The fun didn’t stop there.  Before we could leave the dorm that we were staying at, we had to clean the place spotless and get it signed off.  But the thing is, you can’t start cleaning until everyone packs up their stuff.  And as it turns out, teenagers move at approximately the speed of a turtle.  For the first time, I understood why my dad was always nagging my sisters and I about taking ridiculously long showers.  I mean seriously, how long does it take one person to take a shower?  And why does it take twenty minutes to brush your hair?  At one point, I finally sent one of the girls in to tell the other ones to get moving and get out of the shower, or else I would come tell them myself, and I certainly would not be nice about it.  And once I finally got them to get dressed, pack their stuff, and get it outside, I learned the hard way that teenagers do not voluntarily clean anything, and was forced to transform myself into The Evil Cleaning Drill Sergeant.

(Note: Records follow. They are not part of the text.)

(* ===== verification/BlockchainSpec.v ===== *)
(** * BlockchainSpec: what [Blockchain] promises

    The chain of a block is the list of its ancestors down to the genesis
    block; its difficulty sum is the sum of their difficulties in that order.
    [wf] is what the tables satisfy, [organized] what [organizeChain]
    establishes: the top is a block of maximal sum, and every flag, height and
    link of every header agrees with the chain of the top. *)

From S2P Require Import Prelude BinaryData BinaryIO Hashing StdMap BlockHeader DBUtils Blockchain.

(** ** Chains *)

Section chains.
Implicit Types (bc : Blockchain) (a b g : nat) (l : list nat).

Definition gen_of bc : option nat :=
  default None (map_find (genesisHash_ bc) (headerMap_ bc)).

(** The parent of a header, when it is known. *)
Definition prev_of bc a : option nat :=
  h ← heap_ bc !! a;
  match getPrevHash h with
  | Ok k => default None (map_find k (headerMap_ bc))
  | Err _ => None
  end.

Definition known bc a : Prop := Some a ∈ map_values (headerMap_ bc).

(** The ancestors of a header, itself first; the flag tells whether they end in
    the genesis block or in a header whose parent is unknown. *)
Inductive trail bc : nat -> list nat -> bool -> Prop :=
  | trail_gen a : gen_of bc = Some a -> trail bc a [a] true
  | trail_end a : gen_of bc ≠ Some a -> prev_of bc a = None -> trail bc a [a] false
  | trail_step a b l e : gen_of bc ≠ Some a -> prev_of bc a = Some b -> trail bc b l e ->
      trail bc a (a :: l) e.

If there was any doubt that I am nothing but a cranky old adult, I hunted down the coaches of the other team that we shared a dorm with when their girls made a mess in the bathroom and then did not help to clean.  Seriously, they completely disappeared.  I had already made my girls clean the entire dorm, and I didn’t think it was fair that they have clean the entire bathroom too.  When I asked the girls from the other team about it, they said, “Well our coach said we didn’t have to because we are seniors.”  HA!  Well, I am apparently on my way to being a senior citizen, so that excuse was not going to fly.  So I went outside, found their coach, and said, “Excuse me, but the dorm and bathroom have to be signed off on for being cleaned before we leave.  My girls have cleaned the entire dorm out by themselves.  What are your girls cleaning?  I would suggest the bathroom.”  The coach looked at me like I was mental, but ten minutes later a bunch of grouchy teenage girls filed up the stairs to clean a bathroom against their will.  SUCCESS!!!  The Evil Cleaning Drill Sergeant strikes again!!!!

* * *

I disliked the word “grown-up” for a long time, because I associate it with the world “old”.  And we all know how I feel about being old.  But the trip a few weeks ago made me realize that in comparison to teenagers, I AM old.  (And also, I am apparently turning into my Mom and Dad.  So, congratulations to me.)  But you know what?  I like being an adult.  I like indoor voices, going to bed at a reasonable time, and taking naps after dinner.  And besides that, my mom and dad are pretty cool, and always right about everything (including the fact that no one needs to spend 45 minutes taking a shower, no matter how much you love hot water).  And I do like being right.  So if being an adult means turning into them, I guess it can’t be all bad.

And now, if you’ll excuse me, I have to go to bed.  This old lady needs her beauty rest so that she can take on Seattle this weekend.  Go Patriots!!!!